[Collected data entries]
——

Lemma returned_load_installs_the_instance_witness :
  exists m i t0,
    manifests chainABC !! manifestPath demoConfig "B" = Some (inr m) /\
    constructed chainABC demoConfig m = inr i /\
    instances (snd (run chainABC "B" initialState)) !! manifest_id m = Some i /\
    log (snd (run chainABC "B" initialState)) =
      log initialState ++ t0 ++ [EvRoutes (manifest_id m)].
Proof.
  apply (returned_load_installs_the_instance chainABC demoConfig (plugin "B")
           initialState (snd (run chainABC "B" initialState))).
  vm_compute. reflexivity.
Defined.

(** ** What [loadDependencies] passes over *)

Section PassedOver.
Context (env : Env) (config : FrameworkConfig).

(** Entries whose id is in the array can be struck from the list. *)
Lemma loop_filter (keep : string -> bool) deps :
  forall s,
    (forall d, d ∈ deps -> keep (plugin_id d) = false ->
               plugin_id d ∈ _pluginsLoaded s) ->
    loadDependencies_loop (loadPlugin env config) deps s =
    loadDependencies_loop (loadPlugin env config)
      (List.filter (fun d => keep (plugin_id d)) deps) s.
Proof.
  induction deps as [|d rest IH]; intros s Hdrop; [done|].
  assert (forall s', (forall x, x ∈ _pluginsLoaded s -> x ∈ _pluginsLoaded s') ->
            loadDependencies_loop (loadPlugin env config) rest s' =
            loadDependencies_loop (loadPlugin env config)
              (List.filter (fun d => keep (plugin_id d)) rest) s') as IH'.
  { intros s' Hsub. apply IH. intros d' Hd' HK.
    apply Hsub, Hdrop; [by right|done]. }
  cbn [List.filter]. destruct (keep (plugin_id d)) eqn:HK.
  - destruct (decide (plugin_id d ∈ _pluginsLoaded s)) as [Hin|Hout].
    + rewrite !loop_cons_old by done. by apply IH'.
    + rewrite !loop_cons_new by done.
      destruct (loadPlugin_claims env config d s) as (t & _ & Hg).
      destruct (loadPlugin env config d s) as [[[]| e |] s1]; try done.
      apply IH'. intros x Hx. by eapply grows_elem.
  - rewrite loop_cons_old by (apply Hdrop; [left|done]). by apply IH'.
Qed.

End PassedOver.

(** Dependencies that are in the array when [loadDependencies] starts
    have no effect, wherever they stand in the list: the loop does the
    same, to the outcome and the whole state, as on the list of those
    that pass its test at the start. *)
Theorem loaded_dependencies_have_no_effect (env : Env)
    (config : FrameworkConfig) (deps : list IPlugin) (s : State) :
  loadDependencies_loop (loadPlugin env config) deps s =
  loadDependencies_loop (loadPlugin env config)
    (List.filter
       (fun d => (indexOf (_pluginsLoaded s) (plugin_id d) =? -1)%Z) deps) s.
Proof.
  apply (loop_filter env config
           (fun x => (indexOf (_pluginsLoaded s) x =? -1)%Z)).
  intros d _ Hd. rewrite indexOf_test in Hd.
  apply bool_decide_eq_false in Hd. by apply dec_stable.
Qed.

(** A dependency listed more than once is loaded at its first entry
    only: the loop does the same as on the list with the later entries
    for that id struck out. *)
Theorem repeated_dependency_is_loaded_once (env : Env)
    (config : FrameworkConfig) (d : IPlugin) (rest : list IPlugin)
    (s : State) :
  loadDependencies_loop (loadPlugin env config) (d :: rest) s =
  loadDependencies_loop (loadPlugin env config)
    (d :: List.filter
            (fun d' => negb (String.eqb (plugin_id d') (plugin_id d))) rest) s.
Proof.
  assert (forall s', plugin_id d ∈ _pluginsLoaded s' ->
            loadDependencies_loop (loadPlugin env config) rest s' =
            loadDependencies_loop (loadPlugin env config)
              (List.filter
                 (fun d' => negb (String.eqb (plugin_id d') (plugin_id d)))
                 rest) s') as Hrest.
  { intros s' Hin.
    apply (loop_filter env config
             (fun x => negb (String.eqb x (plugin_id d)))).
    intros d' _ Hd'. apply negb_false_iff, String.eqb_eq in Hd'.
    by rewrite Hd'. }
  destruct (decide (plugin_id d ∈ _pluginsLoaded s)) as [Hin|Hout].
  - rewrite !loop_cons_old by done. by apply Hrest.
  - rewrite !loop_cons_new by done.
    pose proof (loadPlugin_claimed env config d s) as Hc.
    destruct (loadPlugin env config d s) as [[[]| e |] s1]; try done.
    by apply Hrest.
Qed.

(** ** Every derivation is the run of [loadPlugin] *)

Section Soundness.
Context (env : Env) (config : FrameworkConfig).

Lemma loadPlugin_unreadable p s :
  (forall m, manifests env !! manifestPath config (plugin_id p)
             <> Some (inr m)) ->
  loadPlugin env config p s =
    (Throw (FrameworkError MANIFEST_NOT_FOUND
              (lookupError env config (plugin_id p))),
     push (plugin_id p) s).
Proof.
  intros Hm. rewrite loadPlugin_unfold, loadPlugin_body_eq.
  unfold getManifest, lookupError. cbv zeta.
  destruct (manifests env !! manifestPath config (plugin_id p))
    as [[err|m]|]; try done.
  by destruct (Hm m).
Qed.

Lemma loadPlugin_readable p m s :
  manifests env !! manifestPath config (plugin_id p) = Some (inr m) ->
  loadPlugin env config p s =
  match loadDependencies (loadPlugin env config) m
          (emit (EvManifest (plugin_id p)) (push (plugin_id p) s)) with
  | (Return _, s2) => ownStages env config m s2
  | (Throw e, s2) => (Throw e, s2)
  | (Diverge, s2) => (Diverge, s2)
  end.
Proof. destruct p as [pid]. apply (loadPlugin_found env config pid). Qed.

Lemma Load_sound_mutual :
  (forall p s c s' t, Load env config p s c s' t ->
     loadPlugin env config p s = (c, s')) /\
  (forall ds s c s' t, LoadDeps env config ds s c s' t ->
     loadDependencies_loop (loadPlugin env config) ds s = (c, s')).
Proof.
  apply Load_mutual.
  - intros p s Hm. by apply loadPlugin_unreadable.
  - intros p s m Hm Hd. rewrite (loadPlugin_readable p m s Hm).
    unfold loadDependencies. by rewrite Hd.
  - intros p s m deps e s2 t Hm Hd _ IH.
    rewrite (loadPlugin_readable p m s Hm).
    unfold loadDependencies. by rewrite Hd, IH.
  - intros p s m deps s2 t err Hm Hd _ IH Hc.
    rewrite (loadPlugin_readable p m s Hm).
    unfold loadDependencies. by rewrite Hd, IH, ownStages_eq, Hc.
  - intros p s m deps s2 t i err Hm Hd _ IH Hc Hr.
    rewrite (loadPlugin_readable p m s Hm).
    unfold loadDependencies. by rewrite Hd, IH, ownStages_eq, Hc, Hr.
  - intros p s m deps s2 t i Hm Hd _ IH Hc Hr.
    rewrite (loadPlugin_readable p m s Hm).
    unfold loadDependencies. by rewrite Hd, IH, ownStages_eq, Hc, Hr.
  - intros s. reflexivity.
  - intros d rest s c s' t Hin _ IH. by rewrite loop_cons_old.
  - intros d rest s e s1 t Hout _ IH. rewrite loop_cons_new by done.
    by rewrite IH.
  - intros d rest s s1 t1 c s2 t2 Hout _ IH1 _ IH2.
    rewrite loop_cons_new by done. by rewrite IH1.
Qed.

——

TASK: Exact copies of all entries are what's needed here.

TASK RESULT:
Lemma returned_load_installs_the_instance_witness :
  exists m i t0,
    manifests chainABC !! manifestPath demoConfig "B" = Some (inr m) /\
    constructed chainABC demoConfig m = inr i /\
    instances (snd (run chainABC "B" initialState)) !! manifest_id m = Some i /\
    log (snd (run chainABC "B" initialState)) =
      log initialState ++ t0 ++ [EvRoutes (manifest_id m)].
Proof.
  apply (returned_load_installs_the_instance chainABC demoConfig (plugin "B")
           initialState (snd (run chainABC "B" initialState))).
  vm_compute. reflexivity.
Defined.

(** ** What [loadDependencies] passes over *)

Section PassedOver.
Context (env : Env) (config : FrameworkConfig).

(** Entries whose id is in the array can be struck from the list. *)
Lemma loop_filter (keep : string -> bool) deps :
  forall s,
    (forall d, d ∈ deps -> keep (plugin_id d) = false ->
               plugin_id d ∈ _pluginsLoaded s) ->
    loadDependencies_loop (loadPlugin env config) deps s =
    loadDependencies_loop (loadPlugin env config)
      (List.filter (fun d => keep (plugin_id d)) deps) s.
Proof.
  induction deps as [|d rest IH]; intros s Hdrop; [done|].
  assert (forall s', (forall x, x ∈ _pluginsLoaded s -> x ∈ _pluginsLoaded s') ->
            loadDependencies_loop (loadPlugin env config) rest s' =
            loadDependencies_loop (loadPlugin env config)
              (List.filter (fun d => keep (plugin_id d)) rest) s') as IH'.
  { intros s' Hsub. apply IH. intros d' Hd' HK.
    apply Hsub, Hdrop; [by right|done]. }
  cbn [List.filter]. destruct (keep (plugin_id d)) eqn:HK.
  - destruct (decide (plugin_id d ∈ _pluginsLoaded s)) as [Hin|Hout].
    + rewrite !loop_cons_old by done. by apply IH'.
    + rewrite !loop_cons_new by done.
      destruct (loadPlugin_claims env config d s) as (t & _ & Hg).
      destruct (loadPlugin env config d s) as [[[]| e |] s1]; try done.
      apply IH'. intros x Hx. by eapply grows_elem.
  - rewrite loop_cons_old by (apply Hdrop; [left|done]). by apply IH'.
Qed.

End PassedOver.

(** Dependencies that are in the array when [loadDependencies] starts
    have no effect, wherever they stand in the list: the loop does the
    same, to the outcome and the whole state, as on the list of those
    that pass its test at the start. *)
Theorem loaded_dependencies_have_no_effect (env : Env)
    (config : FrameworkConfig) (deps : list IPlugin) (s : State) :
  loadDependencies_loop (loadPlugin env config) deps s =
  loadDependencies_loop (loadPlugin env config)
    (List.filter
       (fun d => (indexOf (_pluginsLoaded s) (plugin_id d) =? -1)%Z) deps) s.
Proof.
  apply (loop_filter env config
           (fun x => (indexOf (_pluginsLoaded s) x =? -1)%Z)).
  intros d _ Hd. rewrite indexOf_test in Hd.
  apply bool_decide_eq_false in Hd. by apply dec_stable.
Qed.

(** A dependency listed more than once is loaded at its first entry
    only: the loop does the same as on the list with the later entries
    for that id struck out. *)
Theorem repeated_dependency_is_loaded_once (env : Env)
    (config : FrameworkConfig) (d : IPlugin) (rest : list IPlugin)
    (s : State) :
  loadDependencies_loop (loadPlugin env config) (d :: rest) s =
  loadDependencies_loop (loadPlugin env config)
    (d :: List.filter
            (fun d' => negb (String.eqb (plugin_id d') (plugin_id d))) rest) s.
Proof.
  assert (forall s', plugin_id d ∈ _pluginsLoaded s' ->
            loadDependencies_loop (loadPlugin env config) rest s' =
            loadDependencies_loop (loadPlugin env config)
              (List.filter
                 (fun d' => negb (String.eqb (plugin_id d') (plugin_id d)))
                 rest) s') as Hrest.
  { intros s' Hin.
    apply (loop_filter env config
             (fun x => negb (String.eqb x (plugin_id d)))).
    intros d' _ Hd'. apply negb_false_iff, String.eqb_eq in Hd'.
    by rewrite Hd'. }
  destruct (decide (plugin_id d ∈ _pluginsLoaded s)) as [Hin|Hout].
  - rewrite !loop_cons_old by done. by apply Hrest.
  - rewrite !loop_cons_new by done.
    pose proof (loadPlugin_claimed env config d s) as Hc.
    destruct (loadPlugin env config d s) as [[[]| e |] s1]; try done.
    by apply Hrest.
Qed.

(** ** Every derivation is the run of [loadPlugin] *)

Section Soundness.
Context (env : Env) (config : FrameworkConfig).

Lemma loadPlugin_unreadable p s :
  (forall m, manifests env !! manifestPath config (plugin_id p)
             <> Some (inr m)) ->
  loadPlugin env config p s =
    (Throw (FrameworkError MANIFEST_NOT_FOUND
              (lookupError env config (plugin_id p))),
     push (plugin_id p) s).
Proof.
  intros Hm. rewrite loadPlugin_unfold, loadPlugin_body_eq.
  unfold getManifest, lookupError. cbv zeta.
  destruct (manifests env !! manifestPath config (plugin_id p))
    as [[err|m]|]; try done.
  by destruct (Hm m).
Qed.

Lemma loadPlugin_readable p m s :
  manifests env !! manifestPath config (plugin_id p) = Some (inr m) ->
  loadPlugin env config p s =
  match loadDependencies (loadPlugin env config) m
          (emit (EvManifest (plugin_id p)) (push (plugin_id p) s)) with
  | (Return _, s2) => ownStages env config m s2
  | (Throw e, s2) => (Throw e, s2)
  | (Diverge, s2) => (Diverge, s2)
  end.
Proof. destruct p as [pid]. apply (loadPlugin_found env config pid). Qed.

Lemma Load_sound_mutual :
  (forall p s c s' t, Load env config p s c s' t ->
     loadPlugin env config p s = (c, s')) /\
  (forall ds s c s' t, LoadDeps env config ds s c s' t ->
     loadDependencies_loop (loadPlugin env config) ds s = (c, s')).
Proof.
  apply Load_mutual.
  - intros p s Hm. by apply loadPlugin_unreadable.
  - intros p s m Hm Hd. rewrite (loadPlugin_readable p m s Hm).
    unfold loadDependencies. by rewrite Hd.
  - intros p s m deps e s2 t Hm Hd _ IH.
    rewrite (loadPlugin_readable p m s Hm).
    unfold loadDependencies. by rewrite Hd, IH.
  - intros p s m deps s2 t err Hm Hd _ IH Hc.
    rewrite (loadPlugin_readable p m s Hm).
    unfold loadDependencies. by rewrite Hd, IH, ownStages_eq, Hc.
  - intros p s m deps s2 t i err Hm Hd _ IH Hc Hr.
    rewrite (loadPlugin_readable p m s Hm).
    unfold loadDependencies. by rewrite Hd, IH, ownStages_eq, Hc, Hr.
  - intros p s m deps s2 t i Hm Hd _ IH Hc Hr.
    rewrite (loadPlugin_readable p m s Hm).
    unfold loadDependencies. by rewrite Hd, IH, ownStages_eq, Hc, Hr.
  - intros s. reflexivity.
  - intros d rest s c s' t Hin _ IH. by rewrite loop_cons_old.
  - intros d rest s e s1 t Hout _ IH. rewrite loop_cons_new by done.
    by rewrite IH.
  - intros d rest s s1 t1 c s2 t2 Hout _ IH1 _ IH2.
    rewrite loop_cons_new by done. by rewrite IH1.
Qed.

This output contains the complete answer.